Exercise aim
Would you transcribe word for word every line from the one containing "destruct (lookup_lt_is_Some_2 buf (i * 3))" to the end of the data, both ends included, and leave out the rest?

Record excerpts
★ ★ ★
(** C7. When the canvas gives no context, or the drawn glyph leaves no
    pixel brighter than 128, [samplePointsFromText] answers, without raising
    and without drawing a random number, a buffer of [3 * count] numbers
    that are all zero. *)
Theorem samplePointsFromText_degraded
    (getContext : option (string -> R -> list Z)) (text : string)
    (count : nat) (size : R) (random : nat -> unit_interval) (k : nat) :
  getContext = None \/
  (exists ctx, getContext = Some ctx /\ Spec.no_filled_pixel (ctx text size)) ->
  samplePointsFromText getContext text count size random k
    = (replicate (count * 3) 0, k) /\
  length (samplePointsFromText getContext text count size random k).1
    = (3 * count)%nat /\
  forall j, (j < 3 * count)%nat ->
    (samplePointsFromText getContext text count size random k).1 !! j = Some 0.
Proof.
  intros H.
  assert (E : samplePointsFromText getContext text count size random k
              = (replicate (count * 3) 0, k)).
  { unfold samplePointsFromText.
    destruct H as [-> | (ctx & -> & Hdark)]; [done|].
    by rewrite (findWhitePixels_nil _ 200 200 Hdark). }
  rewrite E. cbn [fst]. split; [done|]. split.
  - rewrite length_replicate. lia.
  - intros j Hj. apply lookup_replicate_2. lia.
Qed.

End SamplerClaims.

(** * Properties of the blending engine *)

Section StoreFacts.

Import Engine.

Lemma read_insert (h : gmap nat (list R)) (a : ref) (buf : list R) (i : nat) :
  read (<[a := buf]> h) a i = buf !! i.
Proof. unfold read. by rewrite lookup_insert_eq. Qed.

Lemma write_insert (h : gmap nat (list R)) (a : ref) (buf : list R)
    (i : nat) (v : R) :
  write (<[a := buf]> h) a i v = <[a := <[i := v]> buf]> h.
Proof. unfold write. by rewrite alter_insert_eq. Qed.

(** On a present element, [+=] writes what the blend step computes. *)
Lemma lerp_is_blend (t c : R) : c + (t - c) * LERP_SPEED = Spec.blend t c.
Proof. reflexivity. Qed.

(** The target the loop body computes is the one the specification
    describes, for the raw formation point and the X it reads from
    [positions]. *)
Lemma adjustTarget_spec (handState : HandState) (time : R)
    (targetPositions : list R) (positions : ref) (i : nat)
    (h : gmap nat (list R)) (rx ry rz px : R) :
  targetPositions !! (i * 3)%nat = Some rx ->
  targetPositions !! (i * 3 + 1)%nat = Some ry ->
  targetPositions !! (i * 3 + 2)%nat = Some rz ->
  read h positions (i * 3) = Some px ->
  adjustTarget handState time targetPositions positions i h
  = Some (Spec.target (gesture handState) (openness handState) time i
            (rx, ry, rz) px).
Proof.
  intros Ex Ey Ez Ep. unfold adjustTarget. rewrite Ex, Ey, Ez.
  cbn [mbind option_bind].
  destruct (gesture handState); cbn; rewrite ?Ep; reflexivity.
Qed.

End StoreFacts.

Section OneBufferFacts.

Import Engine.

Lemma particle_one_buffer (handState : HandState) (time : R)
    (targetPositions : list R) (a : ref) (i : nat)
    (h : gmap nat (list R)) (buf : list R) :
  particle handState time targetPositions a a i (<[a := buf]> h)
  = (fun b => <[a := b]> h) <$>
      OneBuffer.particle handState time targetPositions i buf.
Proof.
  unfold particle, OneBuffer.particle, OneBuffer.slot, adjustTarget.
  destruct (targetPositions !! (i * 3)%nat) as [rx|]; [|done].
  destruct (targetPositions !! (i * 3 + 1)%nat) as [ry|]; [|done].
  destruct (targetPositions !! (i * 3 + 2)%nat) as [rz|]; [|done].
  cbn [mbind option_bind].
  rewrite !read_insert.
  destruct (buf !! (i * 3)%nat) as [cx|] eqn:Ex;
    [|by destruct (decide (gesture handState = NONE))].
  destruct (buf !! (i * 3 + 1)%nat) as [cy|] eqn:Ey;
    [|by destruct (decide (gesture handState = NONE))].
  destruct (buf !! (i * 3 + 2)%nat) as [cz|] eqn:Ez;
    [|by destruct (decide (gesture handState = NONE))].
  assert (Hstore : forall tx ty tz : R,
    (read (write (<[a:=buf]> h) a (i * 3) (cx + (tx - cx) * LERP_SPEED))
       a (i * 3 + 1)
     ≫= λ c0 : R,
       read (write (write (<[a:=buf]> h) a (i * 3)
                      (cx + (tx - cx) * LERP_SPEED))
               a (i * 3 + 1) (c0 + (ty - cy) * LERP_SPEED))
         a (i * 3 + 2)
       ≫= λ c1 : R,
         Some (write (write (write (<[a:=buf]> h) a (i * 3)
                               (cx + (tx - cx) * LERP_SPEED))
                        a (i * 3 + 1) (c0 + (ty - cy) * LERP_SPEED))
                 a (i * 3 + 2) (c1 + (tz - cz) * LERP_SPEED)))
    = Some (<[a := <[(i * 3 + 2)%nat := Spec.blend tz cz]>
                     (<[(i * 3 + 1)%nat := Spec.blend ty cy]>
                        (<[(i * 3)%nat := Spec.blend tx cx]> buf))]> h)).
  { intros tx ty tz.
    rewrite write_insert, read_insert, list_lookup_insert_ne, Ey by lia.
    cbn [mbind option_bind].
    rewrite write_insert, read_insert, !list_lookup_insert_ne, Ez by lia.
    cbn [mbind option_bind].
    by rewrite write_insert. }
  destruct (gesture handState);
    destruct (decide _) as [?|?]; try done;
    cbn [mbind option_bind Spec.target]; by rewrite Hstore.
Qed.


Lemma loop_one_buffer (handState : HandState) (time : R)
    (targetPositions : list R) (a : ref) (h : gmap nat (list R)) :
  forall (n start : nat) (buf : list R),
    for_loop n start (particle handState time targetPositions a a)
      (<[a := buf]> h)
    = (fun b => <[a := b]> h) <$>
        for_loop n start (OneBuffer.particle handState time targetPositions)
          buf.
Proof.
  induction n as [|n IH]; intros start buf; [done|].
  cbn [for_loop]. rewrite particle_one_buffer.
  destruct (OneBuffer.particle _ _ _ _ _) as [b|]; [|done].
  cbn [fmap option_fmap option_map mbind option_bind]. apply IH.
Qed.

(** A loop in the option monad, cut at an index. *)
Lemma for_loop_option_split {St : Type} (body : nat -> St -> option St) :
  forall (n m start : nat) (s : St),
    for_loop (n + m) start body s
    = for_loop n start body s ≫= for_loop m (start + n) body.
Proof.
  induction n as [|n IH]; intros m start s.
  - cbn. by rewrite Nat.add_0_r.
  - cbn [for_loop Nat.add]. destruct (body start s) as [s'|]; [|done].
    cbn [mbind option_bind]. rewrite IH. by rewrite Nat.add_succ_r.
Qed.

Section Slots.

Variables (handState : HandState) (time : R) (targetPositions : list R).

(** The step of a particle depends on its own three coordinates only. *)
Lemma slot_ext (buf1 buf2 : list R) (i : nat) :
  (forall j, (i * 3 <= j < i * 3 + 3)%nat -> buf1 !! j = buf2 !! j) ->
  OneBuffer.slot handState time targetPositions buf1 i
  = OneBuffer.slot handState time targetPositions buf2 i.
Proof.
  intros H. unfold OneBuffer.slot.
  by rewrite (H (i * 3)%nat), (H (i * 3 + 1)%nat), (H (i * 3 + 2)%nat) by lia.
Qed.

Lemma slot_Some (buf : list R) (i : nat) :
  (i * 3 + 3 <= length targetPositions)%nat ->
  (i * 3 + 3 <= length buf)%nat ->
  exists rx ry rz cx cy cz,
    targetPositions !! (i * 3)%nat = Some rx /\
    targetPositions !! (i * 3 + 1)%nat = Some ry /\
    targetPositions !! (i * 3 + 2)%nat = Some rz /\
    buf !! (i * 3)%nat = Some cx /\
    buf !! (i * 3 + 1)%nat = Some cy /\
    buf !! (i * 3 + 2)%nat = Some cz /\
    OneBuffer.slot handState time targetPositions buf i
    = Some (let '(tx, ty, tz) :=
              Spec.target (gesture handState) (openness handState) time i
                (rx, ry, rz) cx in
            (Spec.blend tx cx, Spec.blend ty cy, Spec.blend tz cz)).
Proof.
  intros Ht Hb.
  destruct (lookup_lt_is_Some_2 targetPositions (i * 3)) as [rx Erx]; [lia|].
  destruct (lookup_lt_is_Some_2 targetPositions (i * 3 + 1)) as [ry Ery];
    [lia|].
  destruct (lookup_lt_is_Some_2 targetPositions (i * 3 + 2)) as [rz Erz];
    [lia|].
  destruct (lookup_lt_is_Some_2 buf (i * 3)) as [cx Ecx]; [lia|].
  destruct (lookup_lt_is_Some_2 buf (i * 3 + 1)) as [cy Ecy]; [lia|].
  destruct (lookup_lt_is_Some_2 buf (i * 3 + 2)) as [cz Ecz]; [lia|].
  exists rx, ry, rz, cx, cy, cz. repeat split; try done.
  unfold OneBuffer.slot. rewrite Erx, Ery, Erz, Ecx, Ecy, Ecz.
  cbn [mbind option_bind].
  by destruct (Spec.target _ _ _ _ _ _) as [[tx ty] tz].
Qed.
★ ★ ★
Your response
  destruct (lookup_lt_is_Some_2 buf (i * 3)) as [cx Ecx]; [lia|].
  destruct (lookup_lt_is_Some_2 buf (i * 3 + 1)) as [cy Ecy]; [lia|].
  destruct (lookup_lt_is_Some_2 buf (i * 3 + 2)) as [cz Ecz]; [lia|].
  exists rx, ry, rz, cx, cy, cz. repeat split; try done.
  unfold OneBuffer.slot. rewrite Erx, Ery, Erz, Ecx, Ecy, Ecz.
  cbn [mbind option_bind].
  by destruct (Spec.target _ _ _ _ _ _) as [[tx ty] tz].
Qed.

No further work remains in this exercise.